§ **Exercise objective**: Down to the last line, copy the records below without any change.

§ **Dataset records**:
(** The documents panel: the [Refresh store files] button, the table and the
    deletion controls.  [chosen] is what the multiselect gives back when
    [Select all documents] is not ticked.  The check box and the multiselect
    have keys, so the value of each is stored in the session under its key
    when it is rendered. *)
Definition documents_panel (refresh_clicked : bool) (select_all_docs : bool)
           (chosen : list pyval) (delete_docs_clicked : bool) (store_name : pyval)
  : M unit :=
  (if refresh_clicked then
     docs ← list_store_documents env store_name;
     session_set "store_documents" docs
   else ret tt);;
  docs ← session_get "store_documents" (VList []);
  if truthy docs then
    match extend [] docs with
    | Raises e => raise e
    | Returns ds =>
        ui StTable [Val (VList (map doc_row ds))];;
        (* Document deletion controls *)
        let options_keys := options_keys ds in
        (* st.checkbox("Select all documents", key="_select_all_docs") *)
        session_set "_select_all_docs" (VBool select_all_docs);;
        (if select_all_docs
         then ui StInfo [Lit "All "; Lit (str_of_nat (List.length options_keys));
                         Lit " documents will be deleted."]
         else
           (* st.multiselect(..., key="_selected_doc_names_some") *)
           session_set "_selected_doc_names_some" (VList chosen));;
        let selected_doc_names := if select_all_docs then options_keys else chosen in
        delete_documents env delete_docs_clicked selected_doc_names store_name
    end
  else
    ui StWrite [Lit "No files listed yet. Click 'Refresh store files' to load documents."].

(** The first tab. *)
Definition upload_tab (fuel : nat) (refresh_clicked select_all_docs : bool)
           (chosen : list pyval) (delete_docs_clicked upload_clicked : bool)
           (uploaded_files : list uploaded_file) : M unit :=
  store_name ← session_get "file_search_store_name" VNone;
  if negb (truthy store_name) then
    ui StInfo [Lit "Create or select a File Search store in the sidebar first."]
  else
    ui StMarkdown [Lit "Current store: `"; Val store_name; Lit "`"];;
    autoload_documents store_name;;
    documents_panel refresh_clicked select_all_docs chosen delete_docs_clicked
                    store_name;;
    upload_and_import env fuel upload_clicked uploaded_files store_name.

End Page.

(** ** Stubs

    Stand-ins for the remote service, used to run the handlers on concrete
    inputs.  The world of a stub counts the status checks made so far. *)

Definition stub_env (listing : reply robj) (delete_doc : pyval -> reply unit)
           (write : string -> reply unit) (upload : reply pyval)
           (status : nat -> reply pyval)
           (table : string -> option string) : Env nat :=
  {| file_search_stores_list := fun _ w => (w, listing);
     documents_list := fun _ _ w => (w, listing);
     file_search_stores_delete := fun _ w => (w, Returns tt);
     documents_delete := fun name _ w => (w, delete_doc name);
     upload_to_file_search_store := fun _ _ _ w => (w, upload);
     operations_get := fun _ w => (S w, status w);
     generate_content := fun _ _ _ w => (w, Returns (VObj [("text", VStr "{}")]));
     named_temporary_file := fun suffix w => (w, Returns ("/tmp/tmpk3x9" ++ suffix));
     tmp_write := fun path _ w => (w, write path);
     guess_type := table |}.

(** A stub whose [list] calls reply [listing] and whose other calls return. *)
Definition listing_env (listing : reply robj) : Env nat :=
  stub_env listing (fun _ => Returns tt) (fun _ => Returns tt) (Returns VNone)
           (fun _ => Returns VNone) (fun _ => None).

(** A stub whose delete of the document [missing] raises. *)
Definition deleting_env (missing : string) : Env nat :=
  stub_env (Returns (RVal (VList [])))
           (fun name => if py_eq name (VStr missing)
                        then Raises (PyExc "ClientError" "404 NOT_FOUND")
                        else Returns tt)
           (fun _ => Returns tt) (Returns VNone) (fun _ => Returns VNone)
           (fun _ => None).

(** A stub whose import is done at the [n]-th status check; before that the
    handle says it is not done. *)
Definition importing_env (n : nat) : Env nat :=
  stub_env (Returns (RVal (VList []))) (fun _ => Returns tt) (fun _ => Returns tt)
           (Returns (VObj [("name", VStr "operations/1"); ("done", VBool false)]))
           (fun checks =>
              Returns (VObj [("name", VStr "operations/1");
                             ("done", VBool (Nat.leb n (S checks)))]))
           (fun _ => None).

(** A stub whose operation handles have no [done] attribute. *)
Definition flagless_env : Env nat :=
  stub_env (Returns (RVal (VList []))) (fun _ => Returns tt) (fun _ => Returns tt)
           (Returns (VObj [("name", VStr "operations/1")]))
           (fun _ => Returns (VObj [("name", VStr "operations/1")]))
           (fun _ => None).

(** A stub on which writing the temporary file at [path] raises; every
    other call returns, and an import is done at once. *)
Definition write_failing_env (path : string) : Env nat :=
  stub_env (Returns (RVal (VList []))) (fun _ => Returns tt)
           (fun p => if String.eqb p path
                     then Raises (PyExc "OSError" "[Errno 28] No space left on device")
                     else Returns tt)
           (Returns (VObj [("done", VBool true)]))
           (fun _ => Returns (VObj [("done", VBool true)]))
           (fun _ => None).
(** The argument of [loglikelihood_rolling]: a builtin list of one-string
    tuples, which has no instance attributes, or an object that iterates
    over such tuples and accepts the attribute [resps]. *)
Inductive rolling_requests (R : Type) : Type :=
| PlainList (items : list string)
| AttrSequence (items : list string) (resps : option (list R)).
Arguments PlainList {R} items.
Arguments AttrSequence {R} items resps.

Definition items_of {R : Type} (requests : rolling_requests R) : list string :=
  match requests with
  | PlainList items => items
  | AttrSequence items _ => items
  end.

(** [requests.resps = value] *)
Definition set_resps {R : Type} (requests : rolling_requests R) (value : list R)
    : result (rolling_requests R) :=
  match requests with
  | PlainList _ => Raise AttributeError
  | AttrSequence items _ => Ok (AttrSequence items (Some value))
  end.

(** ** SequenceEncoder: huggingface.py, lines 217-222 *)

(** [(context_enc + continuation_enc)[-(max_length + 1):][:-1]] *)
Definition model_input (max_length : Z) (context_enc continuation_enc : list Z)
    : list Z :=
  py_slice None (Some (-1))
    (py_slice (Some (- (max_length + 1))) None
       (context_enc ++ continuation_enc)).

(** The spec's words: keep at most [n] tokens, dropping the oldest ones. *)
Definition truncate_left (n : Z) (toks : list Z) : list Z :=
  drop (length toks - Z.to_nat n)%nat toks.

(** The spec's words: drop the final token. *)
Definition drop_final (toks : list Z) : list Z :=
  take (length toks - 1)%nat toks.

Definition encode_spec (max_context_length : Z)
    (context_tokens continuation_tokens : list Z) : list Z :=
  drop_final (truncate_left (max_context_length + 1)
                (context_tokens ++ continuation_tokens)).

Section Evaluator.
Context {R : Type} `{Numerics R}.
Variable self : HuggingfaceCausalLM R.

(** One turn of the loop of lines 204-244. *)
Definition add_row (b : batch) (x : encoded_request) : result batch :=
  let context_enc := context_of x in
  let continuation_enc := continuation_of x in
  _ ← py_assert (0 <? len context_enc);
  _ ← py_assert (0 <? len continuation_enc);
  _ ← py_assert (len continuation_enc <=? max_length self);
  let inp := model_input (max_length self) context_enc continuation_enc in
  let inplen := len inp in
  let cont := continuation_enc in
  let padding_length' :=
    match padding_length b with Some p => p | None => inplen end in
  zeros ← torch_zeros (padding_length' - inplen);
  let inp := inp ++ zeros in
  Ok {| inps := inps b ++ [inp];
        cont_toks_list := cont_toks_list b ++ [cont];
        inplens := inplens b ++ [inplen];
        padding_length := Some padding_length' |}.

§ **Task result**:
(** The documents panel: the [Refresh store files] button, the table and the
    deletion controls.  [chosen] is what the multiselect gives back when
    [Select all documents] is not ticked.  The check box and the multiselect
    have keys, so the value of each is stored in the session under its key
    when it is rendered. *)
Definition documents_panel (refresh_clicked : bool) (select_all_docs : bool)
           (chosen : list pyval) (delete_docs_clicked : bool) (store_name : pyval)
  : M unit :=
  (if refresh_clicked then
     docs ← list_store_documents env store_name;
     session_set "store_documents" docs
   else ret tt);;
  docs ← session_get "store_documents" (VList []);
  if truthy docs then
    match extend [] docs with
    | Raises e => raise e
    | Returns ds =>
        ui StTable [Val (VList (map doc_row ds))];;
        (* Document deletion controls *)
        let options_keys := options_keys ds in
        (* st.checkbox("Select all documents", key="_select_all_docs") *)
        session_set "_select_all_docs" (VBool select_all_docs);;
        (if select_all_docs
         then ui StInfo [Lit "All "; Lit (str_of_nat (List.length options_keys));
                         Lit " documents will be deleted."]
         else
           (* st.multiselect(..., key="_selected_doc_names_some") *)
           session_set "_selected_doc_names_some" (VList chosen));;
        let selected_doc_names := if select_all_docs then options_keys else chosen in
        delete_documents env delete_docs_clicked selected_doc_names store_name
    end
  else
    ui StWrite [Lit "No files listed yet. Click 'Refresh store files' to load documents."].

(** The first tab. *)
Definition upload_tab (fuel : nat) (refresh_clicked select_all_docs : bool)
           (chosen : list pyval) (delete_docs_clicked upload_clicked : bool)
           (uploaded_files : list uploaded_file) : M unit :=
  store_name ← session_get "file_search_store_name" VNone;
  if negb (truthy store_name) then
    ui StInfo [Lit "Create or select a File Search store in the sidebar first."]
  else
    ui StMarkdown [Lit "Current store: `"; Val store_name; Lit "`"];;
    autoload_documents store_name;;
    documents_panel refresh_clicked select_all_docs chosen delete_docs_clicked
                    store_name;;
    upload_and_import env fuel upload_clicked uploaded_files store_name.

End Page.

(** ** Stubs

    Stand-ins for the remote service, used to run the handlers on concrete
    inputs.  The world of a stub counts the status checks made so far. *)

Definition stub_env (listing : reply robj) (delete_doc : pyval -> reply unit)
           (write : string -> reply unit) (upload : reply pyval)
           (status : nat -> reply pyval)
           (table : string -> option string) : Env nat :=
  {| file_search_stores_list := fun _ w => (w, listing);
     documents_list := fun _ _ w => (w, listing);
     file_search_stores_delete := fun _ w => (w, Returns tt);
     documents_delete := fun name _ w => (w, delete_doc name);
     upload_to_file_search_store := fun _ _ _ w => (w, upload);
     operations_get := fun _ w => (S w, status w);
     generate_content := fun _ _ _ w => (w, Returns (VObj [("text", VStr "{}")]));
     named_temporary_file := fun suffix w => (w, Returns ("/tmp/tmpk3x9" ++ suffix));
     tmp_write := fun path _ w => (w, write path);
     guess_type := table |}.

(** A stub whose [list] calls reply [listing] and whose other calls return. *)
Definition listing_env (listing : reply robj) : Env nat :=
  stub_env listing (fun _ => Returns tt) (fun _ => Returns tt) (Returns VNone)
           (fun _ => Returns VNone) (fun _ => None).

(** A stub whose delete of the document [missing] raises. *)
Definition deleting_env (missing : string) : Env nat :=
  stub_env (Returns (RVal (VList [])))
           (fun name => if py_eq name (VStr missing)
                        then Raises (PyExc "ClientError" "404 NOT_FOUND")
                        else Returns tt)
           (fun _ => Returns tt) (Returns VNone) (fun _ => Returns VNone)
           (fun _ => None).

(** A stub whose import is done at the [n]-th status check; before that the
    handle says it is not done. *)
Definition importing_env (n : nat) : Env nat :=
  stub_env (Returns (RVal (VList []))) (fun _ => Returns tt) (fun _ => Returns tt)
           (Returns (VObj [("name", VStr "operations/1"); ("done", VBool false)]))
           (fun checks =>
              Returns (VObj [("name", VStr "operations/1");
                             ("done", VBool (Nat.leb n (S checks)))]))
           (fun _ => None).

(** A stub whose operation handles have no [done] attribute. *)
Definition flagless_env : Env nat :=
  stub_env (Returns (RVal (VList []))) (fun _ => Returns tt) (fun _ => Returns tt)
           (Returns (VObj [("name", VStr "operations/1")]))
           (fun _ => Returns (VObj [("name", VStr "operations/1")]))
           (fun _ => None).

(** A stub on which writing the temporary file at [path] raises; every
    other call returns, and an import is done at once. *)
Definition write_failing_env (path : string) : Env nat :=
  stub_env (Returns (RVal (VList []))) (fun _ => Returns tt)
           (fun p => if String.eqb p path
                     then Raises (PyExc "OSError" "[Errno 28] No space left on device")
                     else Returns tt)
           (Returns (VObj [("done", VBool true)]))
           (fun _ => Returns (VObj [("done", VBool true)]))
           (fun _ => None).
(** The argument of [loglikelihood_rolling]: a builtin list of one-string
    tuples, which has no instance attributes, or an object that iterates
    over such tuples and accepts the attribute [resps]. *)
Inductive rolling_requests (R : Type) : Type :=
| PlainList (items : list string)
| AttrSequence (items : list string) (resps : option (list R)).
Arguments PlainList {R} items.
Arguments AttrSequence {R} items resps.

Definition items_of {R : Type} (requests : rolling_requests R) : list string :=
  match requests with
  | PlainList items => items
  | AttrSequence items _ => items
  end.

(** [requests.resps = value] *)
Definition set_resps {R : Type} (requests : rolling_requests R) (value : list R)
    : result (rolling_requests R) :=
  match requests with
  | PlainList _ => Raise AttributeError
  | AttrSequence items _ => Ok (AttrSequence items (Some value))
  end.

(** ** SequenceEncoder: huggingface.py, lines 217-222 *)

(** [(context_enc + continuation_enc)[-(max_length + 1):][:-1]] *)
Definition model_input (max_length : Z) (context_enc continuation_enc : list Z)
    : list Z :=
  py_slice None (Some (-1))
    (py_slice (Some (- (max_length + 1))) None
       (context_enc ++ continuation_enc)).

(** The spec's words: keep at most [n] tokens, dropping the oldest ones. *)
Definition truncate_left (n : Z) (toks : list Z) : list Z :=
  drop (length toks - Z.to_nat n)%nat toks.

(** The spec's words: drop the final token. *)
Definition drop_final (toks : list Z) : list Z :=
  take (length toks - 1)%nat toks.

Definition encode_spec (max_context_length : Z)
    (context_tokens continuation_tokens : list Z) : list Z :=
  drop_final (truncate_left (max_context_length + 1)
                (context_tokens ++ continuation_tokens)).

Section Evaluator.
Context {R : Type} `{Numerics R}.
Variable self : HuggingfaceCausalLM R.

(** One turn of the loop of lines 204-244. *)
Definition add_row (b : batch) (x : encoded_request) : result batch :=
  let context_enc := context_of x in
  let continuation_enc := continuation_of x in
  _ ← py_assert (0 <? len context_enc);
  _ ← py_assert (0 <? len continuation_enc);
  _ ← py_assert (len continuation_enc <=? max_length self);
  let inp := model_input (max_length self) context_enc continuation_enc in
  let inplen := len inp in
  let cont := continuation_enc in
  let padding_length' :=
    match padding_length b with Some p => p | None => inplen end in
  zeros ← torch_zeros (padding_length' - inplen);
  let inp := inp ++ zeros in
  Ok {| inps := inps b ++ [inp];
        cont_toks_list := cont_toks_list b ++ [cont];
        inplens := inplens b ++ [inplen];
        padding_length := Some padding_length' |}.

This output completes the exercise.